López is an unauthorized immigrant with DACA status, meaning he has temporary but legal reprieve from deportation and a permit to work in the United States. In the two years since Donald Trump was elected president – and with Republicans controlling both chambers of Congress – life for immigrants like López has been in limbo.

But even with a more immigrant-friendly House of Representatives, López doesn’t hold out much hope that federal lawmakers will come together to create a law that will help him cement citizenship in the country where he’s grown up.

“I’ve been disappointed too many times,” said López, 25, an organizer with DREAM Team LA, a group of undocumented immigrants and their allies.

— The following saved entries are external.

(** A deletion closes the topic and its handles, and nothing else. *)
Lemma delete_spec v name s : tidy s ->
  let s' := exec (kdds_delete_cluster v name) s in
  tidy s' /\
  (forall k x i t, handles s !! k = Some x -> h_open x = true -> topic_idx x = Z.of_nat i -> topics s !! i = Some t -> t_name t <> name ->
     handles s' !! k = Some x /\ slot_kept i s s' None) /\
  (forall i t, topics s' !! i = Some t -> t_open t = true -> t_name t <> name).
Proof.
  intros Ht. unfold kdds_delete_cluster. rewrite exec_bind. change (val (get s)) with s. change (exec get s) with s. cbv zeta. rewrite exec_bind.
  set (m := when _ _).
  assert (forall s2, exec (unless (me v =? 0xFF) (call (Tombstone name))) s2 = s2) as Hend by (intros s2; unfold unless; by destruct (me v =? 0xFF)).
  rewrite Hend. unfold m, when. destruct (find_topic name s) as [[E Hno]|(d & td & E & Hd & Hod & Hnd)]; rewrite E.
  { change (0 <=? -1) with false. cbv iota. ret_now. split_and!; [done| |done]. intros k x i t Hk Hx Ei Hi _. split; [done|]. by apply (slot_same i t). }
  rewrite (proj2 (Z.leb_le _ _)), exec_bind by lia.
  destruct (drop_handles (Z.of_nat d) s Ht) as (D1 & D2 & D3). set (s1 := exec (iter _ _) s) in *. clearbody s1.
  assert (forall k x, handles s1 !! k = Some x -> h_open x = true -> exists y, handles s !! k = Some y /\ y = x /\ topic_idx x <> Z.of_nat d) as Hback.
  { intros k x Hk Hx. destruct (handle_back k x s s1 Ht D1 Hk) as [y Hy]. rewrite (D3 k y Hy) in Hk. injection Hk as Ey. exists y. unfold dropped in Ey.
    destruct (h_open y && (topic_idx y =? Z.of_nat d)) eqn:Eb; [by subst x|]. subst x. rewrite Hx in Eb. cbn [andb] in Eb. bools. by split_and!. }
  destruct (close_topic_spec d s1 D1) as (C1 & C2 & C3); [intros k x Hk Hx; by destruct (Hback k x Hk Hx) as (y & _ & _ & ?)|].
  set (s2 := exec (close_topic (Z.of_nat d)) s1) in *. split; [done|]. split.
  - intros k x i t Hk Hx Ei Hi Hne. assert (i <> d) by (intros ->; congruence). split.
    + rewrite C2, (D3 k x Hk). unfold dropped. rewrite Ei, (proj2 (Z.eqb_neq _ _)) by lia. by rewrite andb_false_r.
    + apply (slot_same i t); [done|]. by rewrite C3, D2.
  - intros i t Hi Ho En. assert (topics s1 !! d = Some td) as Hd1 by by rewrite D2.
    destruct (decide (i = d)) as [->|Hne].
    + unfold s2, close_topic in Hi. change (exec (modify ?f) s1) with (f s1) in Hi. cbv beta zeta in Hi. rewrite (topic_at_nat d td s1 Hd1), (set_topic_here d td) in Hi by done.
      injection Hi as <-. done.
    + rewrite C3, D2 in Hi by done. apply Hne. by apply (td_names _ Ht i d t td); try congruence.
Qed.

Lemma owner_spec h tid s : tidy s ->
  let s' := exec (kdds_set_owner h tid) s in tidy s' /\ handles_kept s s' /\ topics s' = topics s.
Proof.
  intros Ht. unfold kdds_set_owner. rewrite exec_bind. change (val (get s)) with s. change (exec get s) with s.
  destruct ((h <? 0) || (KDDS_HANDLE_MAX <=? h)) eqn:Er; [ret_now; split_and!; [done|by apply handles_kept_eq|done]|].
  destruct (negb (h_open (handle_at h s))) eqn:Eo; [ret_now; split_and!; [done|by apply handles_kept_eq|done]|].
  destruct (tid <=? 0); [ret_now; split_and!; [done|by apply handles_kept_eq|done]|]. cbv zeta. change (exec (modify ?f) s) with (f s).
  destruct (handle_in h s ltac:(unfold bad_handle; by rewrite Er, Eo)) as (k & -> & Hk & Hx). destruct (td_refs _ Ht k _ Hk Hx) as (i & t & Ei & Hi & Ho).
  split; [|split; [|done]].
  - apply (set_handle_tidy k _ s i t); [done|by eapply lookup_lt_Some|done|done|done].
  - intros j y Hj Hy. unfold set_handle. rewrite setz_nat. cbn [with_handles handles]. destruct (decide (j = k)) as [->|Hne].
    + assert (y = handle_at (Z.of_nat k) s) as -> by congruence. eexists. split; [apply list_lookup_insert_eq; by eapply lookup_lt_Some|done].
    + exists y. by rewrite list_lookup_insert_ne.
Qed.

End soundness.
Arguments tidy gone s : clear implicits.

Lemma tidy_weaken (g g' : list Z -> Prop) s : (forall n, g n -> g' n) -> tidy g s -> tidy g' s.
Proof.
  intros Hg [T1 T2 T3 T4 T5]. split; try done. intros k x Hk Hx. destruct (T5 k x Hk Hx) as (i & t & E & Hi & Ho).
  exists i, t. split_and!; [done|done|]. destruct Ho as [Ho|Ho]; [by left|right; by apply Hg].
Qed.

(** ** Names *)

(** The bytes of a name. *)
Definition name_char (c : Z) : Prop := 0 < c < 256.

Lemma name_str_pad (n p : list Z) : Forall name_char n -> name_str (n ++ 0 :: p) = n.
Proof.
  induction 1 as [|c n Hc Hn IH]; [done|]. cbn [app name_str]. unfold name_char in Hc. rewrite (proj2 (Z.eqb_neq _ _)) by lia. by rewrite IH.
Qed.
Lemma name_str_chars l : Forall is_u8 l -> Forall name_char (name_str l).
Proof.
  induction 1 as [|c l Hc Hl IH]; [by constructor|]. cbn [name_str]. destruct (Z.eqb_spec c 0) as [|Hne]; [by constructor|].
  apply list.Forall_cons. split; [|done]. unfold name_char, is_u8 in *. lia.
Qed.

(** Two names for the witnesses. *)
Definition topic_a : list Z := [97].
Definition topic_b : list Z := [98].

About 700,000 people who were brought to this country as children, including 200,000 in California, are protected by DACA, also known as Deferred Action for Childhood Arrivals. About a year ago, Trump, through his now fired Attorney General Jeff Sessions, moved to phase out DACA, which originally was passed by President Barack Obama.

Now, as the country looks to a new Congress in January, DACA is only one of several immigration-relation matters that remain up in the air.

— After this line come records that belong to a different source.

Lemma held_none k n : held k n = None <-> forall i t, topics k !! i = Some t -> t_open t = true -> t_name t <> n.
Proof.
  unfold held. cbv zeta. destruct (find_topic n k) as [[-> Hno]|(i & t & -> & Hi & Ho & Hn)]; [done|].
  rewrite (proj2 (Z.ltb_ge _ _)) by lia. split; [done|]. intros Hno. by destruct (Hno i t Hi Ho).
Qed.

(** A slot of the table replaced. *)
Lemma put_held k (i : nat) t t' : slots_ok k -> topics k !! i = Some t -> topic_ok t' ->
  (t_open t' = true -> forall j u, j <> i -> topics k !! j = Some u -> t_open u = true -> t_name u <> t_name t') ->
  let k' := set_topic (Z.of_nat i) t' k in
  slots_ok k' /\
  (forall n, ~ (t_open t = true /\ t_name t = n) -> ~ (t_open t' = true /\ t_name t' = n) -> held k' n = held k n) /\
  (t_open t' = true -> held k' (t_name t') = Some (value_of t')) /\ (t_open t' = false -> t_open t = true -> held k' (t_name t) = None).
Proof.
  intros [K1 K2 K3] Hi Hok Hn k'. assert (topics k' !! i = Some t') as Hi' by by apply (set_topic_here i t).
  assert (forall j, j <> i -> topics k' !! j = topics k !! j) as Hne by (intros j Hj; by apply set_topic_same).
  assert (slots_ok k') as Hk'.
  { unfold k', set_topic in *. rewrite setz_nat in *. cbn [with_topics topics] in *. split; cbn [with_topics topics]; [unfold lenz; by rewrite length_insert|by apply Forall_insert|].
    intros j l u w Hj Hl Hu Hw En. destruct (decide (j = i)) as [->|Hji], (decide (l = i)) as [->|Hli]; [done| | |].
    - rewrite Hi' in Hj. injection Hj as <-. rewrite Hne in Hl by done. by destruct (Hn Hu l w).
    - rewrite Hi' in Hl. injection Hl as <-. rewrite Hne in Hj by done. by destruct (Hn Hw j u).
    - rewrite Hne in Hj, Hl by done. by apply (K3 j l u w). }
  split; [done|]. assert (slots_ok k) as Hk by by split. split; [|split].
  - intros n Hold Hnew. apply option_eq. intros v. rewrite (held_some k' n v Hk'), (held_some k n v Hk). split; intros (j & u & Hj & Hu & Hun & Hv); exists j, u.
    + destruct (decide (j = i)) as [->|Hji]; [destruct Hnew; by replace t' with u by congruence|]. by rewrite <- (Hne j Hji).
    + destruct (decide (j = i)) as [->|Hji]; [destruct Hold; by replace t with u by congruence|]. by rewrite (Hne j Hji).
  - intros Ho. apply (held_some k' _ _ Hk'). by exists i, t'.
  - intros Ho Hot. apply held_none. intros j u Hj Hu En. destruct (decide (j = i)) as [->|Hji]; [congruence|].
    rewrite (Hne j Hji) in Hj. apply Hji. by apply (K3 j i u t).
Qed.

(** ** One entry *)

Definition entry_value (e : REPLICA_ENTRY) : value :=
  Value (take (Z.to_nat (e_len e)) (e_data e)) (e_seq e) (e_qos e) (if e_scope e =? KDDS_SCOPE_REGION then KDDS_SCOPE_REGION else KDDS_SCOPE_GLOBAL).
(** Number [a] is before number [b]. *)
Definition before (a b : Z) : bool := let d := u16 (b - a) in negb (d =? 0) && (d <? 0x8000).
(** What an entry makes of what was held. *)
Definition join (e : REPLICA_ENTRY) (cur : option value) : option value :=
  if e_len e =? 0 then if e_seq e =? REPLICA_TOMB_SEQ then None else cur
  else match cur with
       | None => Some (entry_value e)
       | Some v => Some (if before (v_seq v) (e_seq e) then Value (v_data (entry_value e)) (e_seq e) (v_qos v) (v_scope v) else v)
       end.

Others include the fates of asylum seekers trying to get into the United States, people living here with protected status, and legal residents looking to apply for citizenship who have tapped into public assistance.

A Democrat-controlled House will lead to more oversight and pushback on Trump’s immigration agenda, legal scholars and immigration advocates said. But that pushback could create gridlock between the Democrats in the House and the Republican-controlled Senate.

Whether the new power dynamic in Washington leads to legislative breakthroughs or programs affecting deportations, border security, legal immigrants or illegal immigration, is left to be seen.

Some suggest the election results will bring about some significant shifts, in tone if not legislation.

“The conversation will change drastically,” said Cristina Jiménez, executive director of United We Dream, which bills itself as the largest immigrant youth-led group in the country.

“What you have so far is a Congress that has rubberstamped everything the administration has been doing,” she said.

“What we’ll have now is a House that will stand in opposition.”

New hope for DACA?

There won’t be much pressure on Congress to do anything related to DACA as long as lawsuits about the program are still winding their way through the legal system, said Muzaffar Chishti, director of the Migration Policy Institute’s office at New York University School of Law.

“I don’t think there will be critical pressure required for Congress to act until the Supreme Court rules on this,” Chishti said.

The state of California, the University of California system and other parties filed lawsuits after Trump and Sessions said they would phase out the DACA, which Obama created in 2012. The government has continued to renew applications from people who already had DACA, but it hasn’t been accepting new applicants following several court rulings against Trump’s action. (The most recent came on Nov. 8, when the 9th U.S. Circuit Court of Appeals ruled that Trump’s move to rescind DACA was unlawful.)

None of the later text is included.